Ekspedisi Citarum
Batujaya, Sisa Peradaban Sungai Purba
Cornelius Helmy Herlambang |
nurulloh
| Sabtu, 30 April 2011 | 12:57 WIB
KOMPAS/RONY ARIYANTO NUGROHO
Beberapa pengunjung berekreasi di Candi Blandongan di kompleks
Situs Batujaya, Karawang utara, Jawa Barat, Minggu (27/3). Kompleks
percandian ini diperkirakan menjadi salah satu kompleks peradaban tertua
di Nusantara.
Situs percandian Batujaya berjarak kurang dari 1 kilometer di sebelah timur aliran Sungai Citarum. Luas kompleksnya mencapai 5 kilometer persegi atau 500 hektar yang mencakup wilayah Desa Segaran Kecamatan Batujaya dan Desa Telagajaya Kecamatan Pakisjaya, sekitar 47 kilometer arah barat laut dari pusat kota Kabupaten Karawang, Jawa Barat.
Kompleks Candi yang pertama kali diteliti tim jurusan Arkeologi Fakultas Sastra Universitas Indonesia tahun 1985 itu memiliki 30 situs candi dan tempat pemujaan. Beberapa candi besar yang sudah diekskavasi adalah Candi Jiwa yang berbentuk bujur sangkar ukuran 19 meter x 19 meter serta Candi Blandongan yang berukuran 25,33 meter x 25,33 meter.

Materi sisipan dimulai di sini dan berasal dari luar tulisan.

Lemma serve_store_is_its_saves_aux requests :
  forall w,
    document_store (snd (serve requests w)) =
      foldl (fun s document => write_documents [new_doc document] s)
            (document_store w) (saved_documents requests).
Proof.
  induction requests as [| r rest IH]; intros w.
  - reflexivity.
  - rewrite serve_cons, IH, app_document_store.
    destruct r; reflexivity.
Qed.

(** X1: the store after any sequence of requests is the store after its
    saves alone, performed in order, each as one write of one document;
    health checks, lookups, listings, searches and asks contribute
    nothing: what is left of a sequence when its saves are taken out
    leaves the store as it was. *)
Theorem serve_store_is_its_saves requests w :
  document_store (snd (serve requests w)) =
    foldl (fun s document => write_documents [new_doc document] s)
          (document_store w) (saved_documents requests)
  /\ saved_documents (List.filter (fun r => negb (is_save r)) requests) = []
  /\ document_store (snd (serve (List.filter (fun r => negb (is_save r)) requests) w)) =
       document_store w.
Proof.
  assert (Hnone : saved_documents (List.filter (fun r => negb (is_save r)) requests) = []).
  { induction requests as [| r rest IH]; [reflexivity |].
    destruct r; simpl; exact IH. }
  split; [apply serve_store_is_its_saves_aux |].
  split; [exact Hnone |].
  rewrite serve_store_is_its_saves_aux, Hnone. reflexivity.
Qed.

(** X2: the write calls recorded while a sequence of requests is served
    are, in order, one per save request, each with exactly the one document
    built from that request. *)
Theorem serve_writes_are_its_saves requests w :
  List.filter is_write (calls (snd (serve requests w))) =
    (List.filter is_write (calls w)
     ++ List.map (fun document => CallWriteDocuments [new_doc document])
                 (saved_documents requests))%list.
Proof.
  revert w. induction requests as [| r rest IH]; intros w.
  - simpl. symmetry. apply app_nil_r.
  - rewrite serve_cons, IH, app_calls, List.filter_app, <- app_assoc.
    f_equal. destruct r; reflexivity.
Qed.




(** X4: a 404 comes from the two tested lookups only: when a request is
    answered 404, it is a get-by-id for which the store returned [None] or
    a list-all for which the store returned [None]; health, save, search
    and ask never answer 404. *)
Theorem not_found_only_from_tested_lookups r w
  (Hstatus : http_status (run (app r) w) = 404) :
  (exists document_id,
      r = GetDocument document_id
      /\ get_document_by_id (document_store w) document_id = None)
  \/ (r = GetAllDocuments /\ get_all_documents (document_store w) = None).
Proof.
  unfold run in Hstatus. destruct r as [| i | document | | keyword | q].
  - rewrite app_health_eq in Hstatus. discriminate Hstatus.
  - left. exists i. split; [reflexivity |].
    rewrite app_get_document_eq in Hstatus.
    destruct (get_document_by_id (document_store w) i); [discriminate Hstatus | reflexivity].
  - rewrite app_save_document_eq in Hstatus. discriminate Hstatus.
  - right. split; [reflexivity |].
    rewrite app_get_all_document_eq in Hstatus.
    destruct (get_all_documents (document_store w)); [discriminate Hstatus | reflexivity].
  - rewrite app_search_document_eq in Hstatus. discriminate Hstatus.
  - rewrite app_ask_document_eq in Hstatus. discriminate Hstatus.
Qed.

(** ** Lookups across requests *)

Lemma app_lookup_frame (Hframe : write_frames) r w (i : string) :
  writes_id i r = false ->
  get_document_by_id (document_store (exec (app r) w)) i =
    get_document_by_id (document_store w) i.
Proof.
  intros Hr. rewrite app_document_store.
  destruct r; try reflexivity.
  apply Hframe. unfold writes_id in Hr. apply String.eqb_neq in Hr.
  intros Heq. apply Hr. symmetry. exact Heq.
Qed.

Lemma serve_lookup_frame (Hframe : write_frames) requests (i : string) :
  forall w, Forall (fun r => writes_id i r = false) requests ->
            get_document_by_id (document_store (snd (serve requests w))) i =
              get_document_by_id (document_store w) i.
Proof.
  induction requests as [| r rest IH]; intros w Hrs.
  - reflexivity.
  - inversion Hrs as [| r' rest' Hr Hrest]; subst.
    rewrite serve_cons, (IH _ Hrest). apply (app_lookup_frame Hframe r w i Hr).
Qed.

(** X5: an identifier that names no record stays unknown until a save
    writes a document with that identifier: in a store whose write leaves
    other identifiers alone, after any requests none of which saves under
    [i], get-by-id on [i] answers 404 with [{"error": "Document not
    found"}]. *)
Theorem unsaved_identifier_not_found (Hframe : write_frames) requests w (i : string)
  (Habsent : get_document_by_id (document_store w) i = None)
  (Hrequests : Forall (fun r => writes_id i r = false) requests) :
  run (app (GetDocument i)) (snd (serve requests w)) =
    {| http_status := 404; http_body := BDict [("error", "Document not found")] |}.
Proof.
  unfold run. rewrite app_get_document_eq. cbn [fst].
  rewrite (serve_lookup_frame Hframe requests i w Hrequests), Habsent. reflexivity.
Qed.

(** X6: a saved document is served until a later save takes its
    identifier: in a store where a document just written is found under its
    identifier and a write leaves other identifiers alone, after a save and
    then any requests, saves of documents with other identifiers included,
    get-by-id on the returned identifier answers 200 with the document as
    it was saved. *)
Theorem saved_document_outlives_other_saves
  (Hstore : write_then_get) (Hframe : write_frames) document requests w
  (Hrequests : Forall (fun r => writes_id (doc_id (new_doc document)) r = false) requests) :
  let saved := app (PostDocument document) w in
  fst saved = {| http_status := 201;
                 http_body := BDict [("id", doc_id (new_doc document))] |}
  /\ run (app (GetDocument (doc_id (new_doc document)))) (snd (serve requests (snd saved))) =
       {| http_status := 200; http_body := BDocument (new_doc document) |}.
Proof.
  rewrite app_save_document_eq. cbn [fst snd].
  split; [reflexivity |].
  unfold run. rewrite app_get_document_eq. cbn [fst].
  rewrite (serve_lookup_frame Hframe requests _ _ Hrequests). cbn [document_store].
  rewrite (Hstore (new_doc document) (document_store w)). reflexivity.
Qed.


(** ** Objects are created once *)

Lemma app_created r w :
  flat_map created_objects (calls (exec (app r) w)) =
    (flat_map created_objects (calls w)
     ++ (if is_ask r
         then [next_object w; next_object w + 1; next_object w + 2]
         else []))%list.
Proof.
  rewrite app_calls, flat_map_app. f_equal. destruct r; reflexivity.
Qed.

Lemma created_numbered w :
  objects_numbered w ->
  forall o, In o (flat_map created_objects (calls w)) -> o < next_object w.
Proof.
  intros Hw o Ho. apply in_flat_map in Ho as (e & He & Ho).
  unfold objects_numbered in Hw. rewrite Forall_forall in Hw.
  apply list_elem_of_In in He. specialize (Hw e He).
  rewrite Forall_forall in Hw. apply Hw. apply list_elem_of_In.
  destruct e; simpl in Ho |- *; tauto.
Qed.

Lemma app_created_once r w :
  objects_numbered w ->
  NoDup (flat_map created_objects (calls w)) ->
  NoDup (flat_map created_objects (calls (exec (app r) w))).
Proof.
  intros Hw Hnodup. rewrite app_created.
  destruct (is_ask r); [| rewrite app_nil_r; exact Hnodup].
  apply NoDup_app. split; [exact Hnodup |]. split.
  - intros o Ho Hnew. apply list_elem_of_In in Ho.
    pose proof (created_numbered w Hw o Ho) as Hlt.
    rewrite !elem_of_cons, elem_of_nil in Hnew. lia.
  - rewrite !NoDup_cons, !not_elem_of_cons, !elem_of_nil.
    repeat split; try lia; try tauto. apply NoDup_nil. exact I.
Qed.

Lemma app_used_created r w :
  Forall (fun e => Forall (fun o => In o (flat_map created_objects (calls w)))
                          (event_objects e)) (calls w) ->
  Forall (fun e => Forall (fun o => In o (flat_map created_objects
                                            (calls (exec (app r) w))))
                          (event_objects e)) (calls (exec (app r) w)).
Proof.
  intros Hw. rewrite app_created. rewrite app_calls. apply Forall_app. split.
  - eapply Forall_impl; [exact Hw |]. intros e He.
    eapply Forall_impl; [exact He |]. intros o Ho. simpl in Ho.
    apply in_or_app. left. exact Ho.
  - destruct r; simpl; repeat constructor; apply in_or_app; right; simpl;
      rewrite ?Nat.add_0_r; tauto.
Qed.

(** X7: in every record that serving reaches from startup, no object is
    created twice, and every object on which a call is made (a pipeline
    run, a retrieval, a reading) or from which a pipeline is built is one
    the record shows being created. *)
Theorem objects_created_once getenv (index : Store) requests :
  let w := snd (serve requests (startup getenv index)) in
  NoDup (flat_map created_objects (calls w))
  /\ Forall (fun e => Forall (fun o => In o (flat_map created_objects (calls w)))
                            (event_objects e)) (calls w).
Proof.
  induction requests as [| r rest IH] using rev_ind.
  - split.
    + simpl. apply NoDup_singleton.
    + simpl. repeat constructor.
  - cbv zeta in IH |- *. rewrite serve_snoc. destruct IH as [Hnodup Hused]. split.
    + apply app_created_once; [| exact Hnodup].
      apply serve_objects_numbered, startup_objects_numbered.
    + apply app_used_created. exact Hused.
Qed.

Geograf dari Masyarakat Geografi Indonesia T Bachtiar mengatakan meski saat ini berada di pinggir sungai, Candi Batujaya sesungguhnya lahir dari muara Citarum. Ia mengibaratkan dilahirkan di muara Citarum dan dibesarkan aliran Sungai Citarum.
Bila melihat kondisi saat ini, pernyataan itu sulit dibayangkan. Alasannya, kini candi Batujaya berada sekitar 5-6 kilometer dari garis pantai Laut Jawa. Batujaya pun letaknya lebih tinggi 2 meter di atas permukaan laut ketimbang Muara Citarum.
Akan tetapi, menurut Bachtiar, bila menilik kurva perubahan muka laut kala jaman Holosen di Indonesia, akan terlihat jelas kebenaran teori itu. Kurva itu diambil dari tulisan Yahdi Zaim yang memuat gambar peta buatan De Klerk tahun 1983.
Pelabuhan antarnegara?
Dijelaskan bahwa telah terjadi transgresi (penambahan muka air laut) dan regresi (penurunan muka air laut) dihitung dari 7.000 tahun yang lalu hingga tahun 1983. Kurva itu menyebutkan antara tahun 485 masehi hingga 983 masehi, atau saat pembangunan Batujaya, muara air laut berada pada ketinggian 0 mdpl - 0,5 mdpl. Artinya, candi memang dibangun di wilayah pantai. Namun, seiring waktu, terjadi regresi air laut sehingga ketinggian air laut berkurang. Sejak tahun 1983 hingga kini, Batujaya dihitung para ahli berada pada ketinggian 2 mdpl.
Bukti lain di dekat Batujaya pernah ada pelabuhan laut antar negara bisa dilihat dari penemuan benda kuno beragam bentuk di tepi Sungai Citarum dekat Batujaya. Daerah itu diduga kuat sebagai muara Citarum. Benda itu seperti cermin, peralatan perunggu, gelang loklak, dan keramik dari Guandong yang berasal dari abad ke-9 dan ke-10. Benda itu diduga adalah bahan pertukaran atau jual beli di muara Citarum.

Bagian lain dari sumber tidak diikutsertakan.